WORK ORDER: Output only the stretch of the listing that starts at the line containing "match os_Stat p d with" and ends at the line containing "if numDirs =? 0 then _", reproduced exactly with both ends.

** Opening DATA FOR THIS EXERCISE block **

Definition getFileModeAsString (fileMode : Z) (isDir : bool) : string :=
  if fileMode =? 0 then (if isDir then "0755" else "0644")%string
  else
    let modeString := FileMode_String fileMode in
    let s := (if has_bits fileMode ModeSticky then 1 else 0)
             + (if has_bits fileMode ModeSetuid then 2 else 0)
             + (if has_bits fileMode ModeSetgid then 4 else 0) in
    let d := perm_digit modeString in
    let u := d 8%nat 4 + d 7%nat 2 + d 6%nat 1 in
    let g := d 5%nat 4 + d 4%nat 2 + d 3%nat 1 in
    let o := d 2%nat 4 + d 1%nat 2 + d 0%nat 1 in
    Itoa s +:+ Itoa u +:+ Itoa g +:+ Itoa o.

Definition strings_HasSuffix_slash (s : string) : bool := strings_HasSuffixChar s "/".

(** ** The arguments *)
Definition sendFileTime (args : list string) : bool := IsStringInSlice "-p" args.
Definition isRecursive (args : list string) : bool := IsStringInSlice "-r" args.

(** [c.args[len(c.args)-2]] *)
Definition getCommandType (args : list string) : result string :=
  match args !! (length args - 2)%nat with
  | Some a => if (length args <? 2)%nat then Panic else Ok a
  | None => Panic
  end.

(** An index of an empty path, or the slice of a path that is a lone quote,
    panics. *)
Definition getDestPath (args : list string) : result string :=
  match last args with
  | None | Some EmptyString => Panic
  | Some (String ch rest as destPath) =>
      let quoted := bool_decide (ch = "'"%char) || bool_decide (ch = "034"%char) in
      if quoted && bool_decide (rest = EmptyString) then Panic
      else
        let destPath := if quoted then String.substring 1 (String.length destPath - 2) destPath else destPath in
        Ok (if IsAbs destPath then destPath else "/" +:+ destPath)
  end.

Section scp.
Context {F P C : Type} `{FileSystem F, Provider P, Channel C}.
Context (errText : error → string) (conf : ServConf) (c : Connection) (args : list string).
(** A bound on the number of messages and reads a loop waits for. *)
Context (fuel : nat).
Abbreviation St := (World F P * C)%type.
Abbreviation user := (conn_User c).

Definition ch_read (n : Z) : M St (list byte * option error) := λ s,
  let '(r, ch) := ch_Read n s.2 in (Ok r, (s.1, ch)).
Definition ch_write (data : list byte) : M St (option error) := λ s,
  let '(r, ch) := ch_Write data s.2 in (Ok r, (s.1, ch)).
Definition ch_close : M St unit := λ s, (Ok tt, (s.1, ch_Close s.2)).
Definition world (f : World F P → World F P) : M St unit := λ s, (Ok tt, (f s.1, s.2)).
Definition on_world {A} (f : World F P → A * World F P) : M St A := λ s,
  let '(a, w) := f s.1 in (Ok a, (w, s.2)).
Definition on_disk {A} (f : F → A) : M St A := λ s, (Ok (f (disk s.1)), s).
Definition do_disk {A} (f : F → A * F) : M St A := λ s,
  let '(a, d) := f (disk s.1) in (Ok a, (set_disk d s.1, s.2)).
Definition lift_result {A} (r : result A) : M St A := λ s, (r, s).

(** ** Messages *)

(** The text after a warning or error byte, up to a newline or the end. *)
Fixpoint readText (fuel : nat) (msg : list byte) : M St (list byte) :=
  match fuel with
  | O => panic
  | S fuel =>
      '(readed, err) ← ch_read 1;
      match err with
      | Some _ => mret msg
      | None => if bool_decide (readed = newLine) then mret msg else readText fuel (msg ++ readed)
      end
  end.

Definition readConfirmationMessage : M St unit :=
  '(buf, err) ← ch_read 1;
  match err with
  | Some e => _ ← ch_close; fail e
  | None =>
      if bool_decide (buf = warnMsg) || bool_decide (buf = errMsg) then
        msg ← readText fuel [];
        _ ← ch_close;
        fail (EMsg (string_of_bytes msg))
      else mret ()
  end.

Fixpoint readLine (fuel : nat) (command : list byte) : M St (list byte * option error) :=
  match fuel with
  | O => panic
  | S fuel =>
      '(readed, err) ← ch_read 1;
      match err with
      | Some e => mret (command, Some e)
      | None =>
          if bool_decide (readed = newLine) then mret (command, None)
          else readLine fuel (command ++ readed)
      end
  end.
Definition readProtocolMessage : M St string :=
  '(command, err) ← readLine fuel [];
  match err with
  | Some e => _ ← ch_close; fail e
  | None => mret (string_of_bytes command)
  end.

Definition sendErrorMessage (error : string) : M St unit :=
  _ ← ch_write errMsg; _ ← ch_write (bytes_of_string error); _ ← ch_write newLine; ch_close.
(** [c.sendErrorMessage(err.Error()); return err] *)
Definition refuse {A} (e : error) : M St A := _ ← sendErrorMessage (errText e); fail e.

Definition sendMessage (data : list byte) : M St unit :=
  err ← ch_write data;
  match err with
  | Some e => _ ← ch_close; fail e
  | None => mret ()
  end.
Definition sendConfirmationMessage : M St unit := sendMessage okMsg.
Definition sendProtocolMessage (message : string) : M St unit := sendMessage (bytes_of_string message).

Definition sendExitStatus (err : option error) : M St unit :=
  _ ← (λ s, (Ok tt, (s.1, ch_SendExitStatus (match err with Some _ => 1 | None => 0 end) s.2)) : result unit * St);
  ch_close.

Fixpoint nextUploadMessage (fuel : nat) : M St string :=
  match fuel with
  | O => panic
  | S fuel =>
      command ← readProtocolMessage;
      if strings_HasPrefix command "T" then _ ← sendConfirmationMessage; nextUploadMessage fuel
      else mret command
  end.
Definition getNextUploadProtocolMessage : M St string := nextUploadMessage fuel.

Definition parseUploadMessage (command : string) : M St (Z * string) :=
  if negb (strings_HasPrefix command "C") && negb (strings_HasPrefix command "D") then
    refuse (EMsg ("unknown or invalid upload message: " +:+ command +:+ " args: [" +:+
                  strings_Join args " " +:+ "] user: " +:+ Username user))
  else match strings_Split command " " with
  | [_; size; name] =>
      match ParseInt size with
      | Ok size =>
          if bool_decide (name = EmptyString)
          then refuse (EMsg "error getting name from upload message, cannot be empty")
          else mret (size, name)
      | Err e => _ ← sendErrorMessage ("Error getting size: " +:+ errText e); fail e
      | Panic => panic
      end
  | _ => refuse (EMsg ("Error splitting upload message: " +:+ command))
  end.

(** ** Uploads *)
Definition touch : M St unit := world (updateConnectionActivity (conn_ID c)).
Definition permissionDenied : error := EMsg "Permission denied".

Definition createDir (dirPath : string) : M St unit :=
  err ← do_disk (os_Mkdir dirPath 0x1ff);
  match err with
  | Some e => refuse e
  | None => world (SetPathPermissions dirPath (GetUID user) (GetGID user))
  end.

Definition handleCreateDir (dirPath : string) : M St unit :=
  _ ← touch;
  if negb (HasPerm user PermCreateDirs) then refuse permissionDenied
  else
    p ← on_disk (buildPath c dirPath);
    match p with
    | Err e => refuse e
    | Panic => panic
    | Ok p => createDir p
    end.

(** The loop that copies from the channel to the transfer; [len] is the length
    of the buffer. What [WriteAt] returns is ignored. *)
Fixpoint receive (fuel : nat) (id : nat) (sizeToRead remaining len : Z) : M St unit :=
  match fuel with
  | O => panic
  | S fuel =>
      '(buf, err) ← ch_read len;
      match err with
      | Some e => _ ← sendErrorMessage (errText e); _ ← on_world (Transfer_Close conf id); fail e
      | None =>
          _ ← on_world (Transfer_WriteAt id buf (sizeToRead - remaining));
          let remaining := remaining - zlen buf in
          if remaining <=? 0 then mret ()
          else receive fuel id sizeToRead remaining (if remaining <? len then remaining else len)
      end
  end.

Definition close_on_error {A} (id : nat) (m : M St A) : M St A :=
  on_error m (λ _, _ ← on_world (Transfer_Close conf id); mret ()).

Definition getUploadFileData (sizeToRead : Z) (id : nat) : M St unit :=
  _ ← close_on_error id sendConfirmationMessage;
  _ ← (if 0 <? sizeToRead then receive fuel id sizeToRead sizeToRead (Z.min bufSize sizeToRead) else mret ());
  _ ← close_on_error id readConfirmationMessage;
  err ← on_world (Transfer_Close conf id);
  match err with
  | Some e => refuse e
  | None => sendConfirmationMessage
  end.

Definition handleUploadFile (requestPath filePath : string) (sizeToRead : Z) : M St unit :=
  '(w, _) ← get;
  if negb (hasSpace conf c true w) then refuse (EMsg "denying file write due to space limit")
  else if os_IsNotExist (err_of (os_Stat (GoPath.Dir requestPath) (disk w)))
          && negb (HasPerm user PermCreateDirs) then refuse permissionDenied
  else
    file ← do_disk (os_Create filePath);
    match file with
    | Err e => refuse e
    | Panic => panic
    | Ok file =>
        _ ← world (SetPathPermissions filePath (GetUID user) (GetGID user));
        id ← on_world (start_transfer c file requestPath transferUpload true);
        getUploadFileData sizeToRead id
    end.

(** When the path exists but cannot be examined, the code calls [Error] on an
    error that is nil. *)
Definition handleUpload (uploadFilePath : string) (sizeToRead : Z) : M St unit :=
  _ ← touch;
  if negb (HasPerm user PermUpload) then refuse permissionDenied
  else
    p ← on_disk (buildPath c uploadFilePath);
    match p with
    | Err e => refuse e
    | Panic => panic
    | Ok p =>
        filePath ← (if uploadMode conf =? uploadModeAtomic
                    then on_world (getUploadTempFilePath conf p) else mret p);
        stat ← on_disk (os_Stat p);
        if os_IsNotExist (err_of stat) then handleUploadFile p filePath sizeToRead
        else match stat with
        | Err _ | Panic => panic
        | Ok fi =>
            if fi_IsDir fi then refuse (EMsg ("Attempted to open a directory for writing: " +:+ p))
            else
              err ← (if uploadMode conf =? uploadModeAtomic then do_disk (os_Rename p filePath) else mret None);
              match err with
              | Some e => refuse e
              | None =>
                  _ ← world (updateUserQuota conf user 0 (i64 (- fi_Size fi)) false);
                  handleUploadFile p filePath sizeToRead
              end
        end
    end.

Definition getFileUploadDestPath (scpDestPath fileName : string) (d : F) : string :=
  if negb (isRecursive args) && negb (strings_HasSuffix_slash scpDestPath) then
    match buildPath c scpDestPath d with
    | Ok p =>
        match os_Stat p d with
        | Ok fi => if fi_IsDir fi then Join [scpDestPath; fileName] else scpDestPath
        | _ => scpDestPath
        end
    | _ => scpDestPath
    end
  else Join [scpDestPath; fileName].

Fixpoint uploadLoop (fuel : nat) (numDirs : Z) (destPath : string) : M St unit :=
  match fuel with
  | O => panic
  | S fuel =>
      _ ← sendConfirmationMessage;
      command ← getNextUploadProtocolMessage;
      '(numDirs, destPath) ←
        (if strings_HasPrefix command "E" then
           let numDirs := numDirs - 1 in
           if numDirs =? 0 then _ ← sendConfirmationMessage; mret (numDirs, destPath)
           else mret (numDirs, Join [destPath; ".."%string])
         else
           '(sizeToRead, name) ← parseUploadMessage command;
           if strings_HasPrefix command "D" then
             let destPath := Join [destPath; name] in
             _ ← handleCreateDir destPath; mret (numDirs + 1, destPath)
           else if strings_HasPrefix command "C" then
             target ← on_disk (getFileUploadDestPath destPath name);
             _ ← handleUpload target sizeToRead; mret (numDirs, destPath)
           else mret (numDirs, destPath));
      if numDirs =? 0 then mret () else uploadLoop fuel numDirs destPath
  end.
Definition handleRecursiveUpload : M St unit :=
  destPath ← lift_result (getDestPath args); uploadLoop fuel 0 destPath.

(** ** Downloads *)

(** The T message, which announces the times of what follows. *)
Definition sendTimes (stat : FileInfo) : M St unit :=
  if sendFileTime args then
    let modTime := Itoa (Z.quot (fi_ModTime stat) 1000000000) in
    _ ← sendProtocolMessage ("T" +:+ modTime +:+ " 0 " +:+ modTime +:+ " 0" +:+ String "010" EmptyString);
    readConfirmationMessage
  else mret ().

** Closing DATA FOR THIS EXERCISE block **

ANSWER TO THE PROBLEM:
        match os_Stat p d with
        | Ok fi => if fi_IsDir fi then Join [scpDestPath; fileName] else scpDestPath
        | _ => scpDestPath
        end
    | _ => scpDestPath
    end
  else Join [scpDestPath; fileName].

Fixpoint uploadLoop (fuel : nat) (numDirs : Z) (destPath : string) : M St unit :=
  match fuel with
  | O => panic
  | S fuel =>
      _ ← sendConfirmationMessage;
      command ← getNextUploadProtocolMessage;
      '(numDirs, destPath) ←
        (if strings_HasPrefix command "E" then
           let numDirs := numDirs - 1 in
           if numDirs =? 0 then _ ← sendConfirmationMessage; mret (numDirs, destPath)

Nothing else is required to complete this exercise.